竹原に静かに睨みつけられた少女が、苦悶の呻きを上げて身を捩る。黒い消し炭のような体が、ぼろぼろと崩れ出した。
少女は叫びながら気が狂ったように腕を振り回した。何とかして文司を道連れにしようとしている。
その醜い妄執に囚われた魂が、どんどん崩れて灰と化していく。一際、耳障りな悲鳴が空気をつんざいた。
ぼろぼろと、ぼろぼろと、下半身が、上半身が、崩れて、灰になって、消えていく。
頭の形が崩れ、悲鳴も途切れた。最後に残ったのは、それでもなお文司を掴もうと開かれた手。だが、それもすぐに崩れ出す。

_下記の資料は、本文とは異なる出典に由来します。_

(** Underscores may only stand between two digits; [None] when one does
    not. *)
Fixpoint drop_underscores (prev : char) (s : str) : option str :=
  match s with
  | [] => if N.eqb prev 95 then None else Some []
  | c :: s' =>
      if N.eqb c 95
      then if isdigit prev then drop_underscores c s' else None
      else if (N.eqb prev 95 && negb (isdigit c))%bool then None
      else option_map (cons c) (drop_underscores c s')
  end.

Fixpoint span (p : char -> bool) (s : str) : str * str :=
  match s with
  | c :: s' => if p c then let '(a, b) := span p s' in (c :: a, b) else ([], s)
  | [] => ([], [])
  end.

Definition int_of_digits (ds : str) : Z :=
  fold_left (fun acc c => (10 * acc + digit_val c)%Z) ds 0%Z.

Definition istartswith (p s : str) : bool := startswith p (lower s).

Definition take_sign (s : str) : bool * str :=
  match s with
  | c :: s' => if N.eqb c 45 then (true, s')
               else if N.eqb c 43 then (false, s') else (false, s)
  | [] => (false, [])
  end.

(** The exponent part: [Some 0] when absent, [None] when what follows the
    mantissa is not a well-formed exponent. *)
Definition parse_exponent (s : str) : option Z :=
  match s with
  | [] => Some 0%Z
  | c :: s' =>
      if (N.eqb c 101 || N.eqb c 69)%bool then
        let '(neg, ds) := take_sign s' in
        let '(d, rest) := span isdigit ds in
        match d, rest with
        | _ :: _, [] => Some (if neg then - int_of_digits d else int_of_digits d)%Z
        | _, _ => None
        end
      else None
  end.

Definition parse_float_body (s : str) : option pyfloat :=
  let '(neg, s1) := take_sign s in
  if istartswith (lit "inf") s1 then
    let r := skipn 3 s1 in
    let r' := if istartswith (lit "inity") r then skipn 5 r else r in
    match r' with [] => Some (S754_infinity neg) | _ => None end
  else if istartswith (lit "nan") s1 then
    match skipn 3 s1 with [] => Some S754_nan | _ => None end
  else
    let '(ip, r1) := span isdigit s1 in
    let '(fp, r2) :=
      match r1 with
      | c :: r => if N.eqb c 46 then span isdigit r else ([], r1)
      | [] => ([], [])
      end in
    match ip ++ fp with
    | [] => None
    | m =>
        match parse_exponent r2 with
        | Some ex =>
            Some (float_of_decimal neg (int_of_digits m)
                                   (ex - Z.of_nat (length fp)))
        | None => None
        end
    end.

(** [float(s)] for a text [s]. The decimal digits of other scripts, which
    [float] reads as well, are not digits here. *)
Definition float_of_str (s : str) : result pyfloat :=
  let s' := rstrip_by float_space (lstrip_by float_space s) in
  match drop_underscores 0%N s' with
  | None => Raise ValueError
  | Some t =>
      match parse_float_body t with
      | Some f => Ok f
      | None => Raise ValueError
      end
  end.

(** [int(x)] for a float [x]: truncation towards zero. *)
Definition int_of_float (x : pyfloat) : result Z :=
  match x with
  | S754_zero _ => Ok 0%Z
  | S754_finite s m e =>
      let a := if (0 <=? e)%Z then (Zpos m * 2 ^ e)%Z
               else (Zpos m / 2 ^ (- e))%Z in
      Ok (if s then - a else a)%Z
  | S754_infinity _ => Raise OverflowError
  | S754_nan => Raise ValueError
  end.

Definition float_eqb (x y : pyfloat) : bool :=
  match x, y with
  | S754_finite s1 m1 e1, S754_finite s2 m2 e2 =>
      (Bool.eqb s1 s2 && Pos.eqb m1 m2 && Z.eqb e1 e2)%bool
  | _, _ => false
  end.

(** *** [repr(float)]: the shortest decimal that reads back as the same
    double, nearest to it among those of that length. *)

(** floor of [n/d * 10^t] and whether twice the remainder is below, at or
    above the divisor. *)
Definition scaled (n d t : Z) : Z * comparison :=
  let '(a, b) := if (0 <=? t)%Z then (n * 10 ^ t, d)%Z
                 else (n, d * 10 ^ (- t))%Z in
  ((a / b)%Z, ((a mod b) * 2 ?= b)%Z).

Fixpoint strip_zeros_rev (ds : str) : str :=
  match ds with
  | c :: ds' => if N.eqb c 48 then strip_zeros_rev ds' else ds
  | [] => []
  end.

(** Search the number of digits [17 - fuel + 1 ...]: the result is the
    digit string and the position of the decimal point. *)
Fixpoint shortest (fuel : nat) (p : Z) (x : pyfloat) (n d k : Z)
  : str * Z :=
  let t := (p - 1 - k)%Z in
  let '(lo, c) := scaled n d t in
  let up := (lo + 1)%Z in
  let '(first, second) :=
    match c with
    | Lt => (lo, up)
    | Gt => (up, lo)
    | Eq => if Z.even lo then (lo, up) else (up, lo)
    end in
  let ok D := float_eqb (float_of_decimal false D (- t)) x in
  let out D := (rev (strip_zeros_rev (rev (digits_of D))),
                (Z.of_nat (length (digits_of D)) - t)%Z) in
  match fuel with
  | O => out first
  | S f =>
      if ok first then out first
      else if ok second then out second
      else shortest f (p + 1) x n d k
  end.

Definition pad2 (n : Z) : str :=
  if (n <? 10)%Z then ch "0" :: digits_of n else digits_of n.

Definition format_repr (ds : str) (decpt : Z) : str :=
  let nd := Z.of_nat (length ds) in
  if ((-4 <? decpt) && (decpt <=? 16))%Z%bool then
    if (decpt <=? 0)%Z
    then lit "0." ++ repeat (ch "0") (Z.to_nat (- decpt)) ++ ds
    else if (nd <=? decpt)%Z
    then ds ++ repeat (ch "0") (Z.to_nat (decpt - nd)) ++ lit ".0"
    else firstn (Z.to_nat decpt) ds ++ ch "." :: skipn (Z.to_nat decpt) ds
  else
    let ex := (decpt - 1)%Z in
    firstn 1 ds
    ++ (match skipn 1 ds with [] => [] | r => ch "." :: r end)
    ++ ch "e" :: (if (ex <? 0)%Z then ch "-" else ch "+") :: pad2 (Z.abs ex).

Definition float_repr (x : pyfloat) : str :=
  match x with
  | S754_nan => lit "nan"
  | S754_infinity s => if s then lit "-inf" else lit "inf"
  | S754_zero s => if s then lit "-0.0" else lit "0.0"
  | S754_finite s m e =>
      let '(n, d) := if (0 <=? e)%Z then (Zpos m * 2 ^ e, 1)%Z
                     else (Zpos m, 2 ^ (- e))%Z in
      let k := (Z.of_nat (length (digits_of (fst (scaled n d 400)))) - 401)%Z in
      let '(ds, decpt) := shortest 17 1 (S754_finite false m e) n d k in
      (if s then [ch "-"] else []) ++ format_repr ds decpt
  end.

End Num.

(* ===================================================================== *)
(** ** Values *)
(* ===================================================================== *)

Module Value.
Import Text Exn Num.

(** What [json.loads] can return, and so what the engine receives under
    the type [Any]. A [dict] keeps its keys in insertion order. *)
#[warnings="-register-all"] Inductive pyval :=
| PNone
| PBool (b : bool)
| PInt (n : Z)
| PFloat (x : pyfloat)
| PStr (s : str)
| PList (items : list pyval)
| PDict (entries : list (str * pyval)).

(** [bool(v)], the test of [if v:]. *)
Definition truthy (v : pyval) : bool :=
  match v with
  | PNone => false
  | PBool b => b
  | PInt n => negb (Z.eqb n 0)
  | PFloat (S754_zero _) => false
  | PFloat _ => true
  | PStr s => match s with [] => false | _ => true end
  | PList l => match l with [] => false | _ => true end
  | PDict d => match d with [] => false | _ => true end
  end.

Definition is_str (v : pyval) : bool :=
  match v with PStr _ => true | _ => false end.
Definition is_dict (v : pyval) : bool :=
  match v with PDict _ => true | _ => false end.

(** [d.get(k, default)] and [d[k] = v]. *)
Fixpoint dict_get (d : list (str * pyval)) (k : str) (default : pyval)
  : pyval :=
  match d with
  | [] => default
  | (k', v) :: d' => if str_eqb k' k then v else dict_get d' k default
  end.

Fixpoint dict_set (d : list (str * pyval)) (k : str) (v : pyval)
  : list (str * pyval) :=
  match d with
  | [] => [(k, v)]
  | (k', v') :: d' =>
      if str_eqb k' k then (k', v) :: d' else (k', v') :: dict_set d' k v
  end.

Definition hex_pad (width : nat) (n : Z) : str :=
  map (fun i => hex_digit ((n / 16 ^ Z.of_nat i) mod 16))
      (rev (seq 0 width)).

(** [repr(s)] of a text. Code points from 256 on are taken as printable,
    surrogates apart. *)
Definition repr_char (quote c : char) : str :=
  if (N.eqb c quote || N.eqb c 92)%bool then [92%N; c]
  else if N.eqb c 9 then lit "\t"
  else if N.eqb c 10 then lit "\n"
  else if N.eqb c 13 then lit "\r"
  else if (N.ltb c 32 || between 127 160 c || N.eqb c 173)%bool
  then lit "\x" ++ hex_pad 2 (Z.of_N c)
  else if between 55296 57343 c then lit "\u" ++ hex_pad 4 (Z.of_N c)
  else [c].

Definition repr_str (s : str) : str :=
  let quote := if (mem_char s 39%N && negb (mem_char s DQ))%bool
               then DQ else 39%N in
  quote :: flat_map (repr_char quote) s ++ [quote].

Definition int_str (n : Z) : str :=
  if (n <? 0)%Z then ch "-" :: digits_of (- n) else digits_of n.

Fixpoint py_repr (v : pyval) : str :=
  match v with
  | PNone => lit "None"
  | PBool b => if b then lit "True" else lit "False"
  | PInt n => int_str n
  | PFloat x => float_repr x
  | PStr s => repr_str s
  | PList l => ch "[" :: join (lit ", ") (map py_repr l) ++ [ch "]"]
  | PDict d =>
      ch "{" :: join (lit ", ")
                  (map (fun kv => repr_str (fst kv) ++ lit ": " ++ py_repr (snd kv)) d)
        ++ [ch "}"]
  end.

(** [str(v)]. *)
Definition py_str (v : pyval) : str :=
  match v with
  | PStr s => s
  | _ => py_repr v
  end.

End Value.

(* ===================================================================== *)
(** ** json.loads *)
(* ===================================================================== *)

Module Json.
Import Text Exn Num Value.

Definition is_ws (c : char) : bool :=
  (N.eqb c 32 || N.eqb c 9 || N.eqb c 10 || N.eqb c 13)%bool.
Definition skip_ws (s : str) : str := lstrip_by is_ws s.

Definition hex_val (c : char) : option Z :=
  if isdigit c then Some (Z.of_N c - 48)%Z
  else if between 97 102 c then Some (Z.of_N c - 87)%Z
  else if between 65 70 c then Some (Z.of_N c - 55)%Z
  else None.

(** Four hexadecimal digits and the text after them. *)
Definition hex4 (s : str) : option (Z * str) :=
  match s with
  | a :: b :: c :: d :: r =>
      match hex_val a, hex_val b, hex_val c, hex_val d with
      | Some x, Some y, Some z, Some w =>
          Some ((((x * 16 + y) * 16 + z) * 16 + w)%Z, r)
      | _, _, _, _ => None
      end
  | _ => None
  end.

Definition simple_escape (c : char) : option char :=
  if N.eqb c DQ then Some DQ
  else if N.eqb c 92 then Some 92%N
  else if N.eqb c 47 then Some 47%N
  else if N.eqb c 98 then Some 8%N
  else if N.eqb c 102 then Some 12%N
  else if N.eqb c 110 then Some 10%N
  else if N.eqb c 114 then Some 13%N
  else if N.eqb c 116 then Some 9%N
  else None.

(** A [\uXXXX] escape, [s] being the text after the [u]: a high surrogate
    followed by an escaped low surrogate is one code point. *)
Definition unicode_escape (s : str) : option (char * str) :=
  match hex4 s with
  | None => None
  | Some (c, r) =>
      if ((55296 <=? c) && (c <=? 56319))%Z%bool then
        match r with
        | b :: u :: r2 =>
            if (N.eqb b 92 && N.eqb u 117 && (6 <? length r)%nat)%bool then
              match hex4 r2 with
              | None => None
              | Some (c2, r3) =>
                  if ((56320 <=? c2) && (c2 <=? 57343))%Z%bool
                  then Some (Z.to_N (65536 + (c - 55296) * 1024 + (c2 - 56320)), r3)
                  else Some (Z.to_N c, r)
              end
            else Some (Z.to_N c, r)
        | _ => Some (Z.to_N c, r)
        end
      else Some (Z.to_N c, r)
  end.

(** The body of a string literal, after its opening quote (strict mode:
    a raw control character is an error). *)
Fixpoint scan_string (fuel : nat) (s : str) (acc_rev : str)
  : option (str * str) :=
  match fuel, s with
  | S f, c :: r =>
      if N.eqb c DQ then Some (rev acc_rev, r)
      else if N.eqb c 92 then
        match r with
        | e :: r' =>
            if N.eqb e 117 then
              match unicode_escape r' with
              | Some (x, r'') => scan_string f r'' (x :: acc_rev)
              | None => None
              end
            else
              match simple_escape e with
              | Some x => scan_string f r' (x :: acc_rev)
              | None => None
              end
        | [] => None
        end
      else if N.ltb c 32 then None
      else scan_string f r (c :: acc_rev)
  | _, _ => None
  end.

(** A number at the head of [s]. *)
Definition match_number (s : str) : option (pyval * str) :=
  let '(neg, s1) :=
    match s with
    | c :: r => if N.eqb c 45 then (true, r) else (false, s)
    | [] => (false, [])
    end in
  let int_part :=
    match s1 with
    | c :: r =>
        if between 49 57 c then let '(ds, r') := span isdigit r in Some (c :: ds, r')
        else if N.eqb c 48 then Some ([c], r)
        else None
    | [] => None
    end in
  match int_part with
  | None => None
  | Some (ip, r1) =>
      let '(fp, r2) :=
        match r1 with
        | c :: r =>
            if N.eqb c 46
            then match span isdigit r with
                 | ([], _) => ([], r1)
                 | (ds, r') => (ds, r')
                 end
            else ([], r1)
        | [] => ([], [])
        end in
      let '(ex, r3) :=
        match r2 with
        | c :: r =>
            if (N.eqb c 101 || N.eqb c 69)%bool then
              let '(eneg, r') :=
                match r with
                | g :: t => if N.eqb g 45 then (true, t)
                            else if N.eqb g 43 then (false, t) else (false, r)
                | [] => (false, [])
                end in
              match span isdigit r' with
              | ([], _) => (None, r2)
              | (ds, r'') =>
                  (Some (if eneg then - int_of_digits ds else int_of_digits ds)%Z, r'')
              end
            else (None, r2)
        | [] => (None, [])
        end in
      match fp, ex with
      | [], None =>
          Some (PInt (if neg then - int_of_digits ip else int_of_digits ip)%Z, r3)
      | _, _ =>
          Some (PFloat (float_of_decimal neg (int_of_digits (ip ++ fp))
                          (match ex with Some e => e | None => 0 end
                           - Z.of_nat (length fp))%Z), r3)
      end
  end.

文司に取り憑き苦しめた白い手が、真っ黒な燃え滓になって崩れ消える。
後には何も残らなかった。
稔達が呆然と見守る中で、竹原はゆっくりと振り向いて文司を見た。そして、にっこりと微笑んで、次の瞬間にはふっと姿を消していた。
神社の境内に、静寂が戻ってきた。
(終わった……全部……)
稔はほーっと息を吐いて肩から力を抜こうとした。
ちょうどそのタイミングで、ピリリリリッと場違いに軽快な音が響き渡り、稔と文司は文字通り飛び上がって驚いた。心臓が一瞬、止まった気がする。文司がわたわたと危なっかしい手つきでポケットから携帯を取り出した。
「あ…、う、あ……」
手も震えているし、舌の根も噛み合っていない文司の様子を見かねて、稔は彼に近づいて携帯を取り上げた。稔の手も震えていたが、文司よりは随分マシだ。
「……もしもし」
『あーっ、倉井?倉井か?樫塚は無事か?今、病院なんだけどよ、目を覚ました石森が「樫塚はどうした?」ってうるさくてよ。治療中だから大人しくしろって医者に言われてんのに聞きやしねぇ。そっちはどうなってんだ?』
聞き慣れた友人の声に、稔はふーっと息を吐いて脱力した。ちらりと文司を見やると、心細げな表情と目が合う。気取った優等生の面影が消え去った小さな子供のような顔つきに、稔は小さく吹き出した。
「……こっちは終わったよ。樫塚も無事だ」
もう大丈夫。赤い本は燃えた。渡辺早弥子の妄執も崩れた。竹原も、笑顔で消えた。解放されたんだ。きっと。
『わかった!後で詳しい話聞かせてな!』
「やだよ。とっとと全部忘れたい」
こんな怖いこと、記憶に留めたくはない。「じゃあ、明日な」と告げて、通話を切り、稔はふーっと息を吐いて文司を見た。
顔色は青いが、さっきよりは少し落ち着いている。
立って歩くことは出来るだろう。よし。
「樫塚、立て。帰るぞ」
「え……?」
「すいません!今日はこいつ弱ってるんで連れて帰ります!また今度、お礼に来ますんで!」
早口で叫んで、稔は無理やり立たせた樫塚を引きずるようにして鳥居の方へ歩き出した。
だが。
「待て」
がっしりと、肩を掴まれて、稔はごくりと息を飲んだ。ああ、やっぱり逃げられなかった。
稔はぎこちなく振り向いた。
黒田が満面の笑顔で立っていた。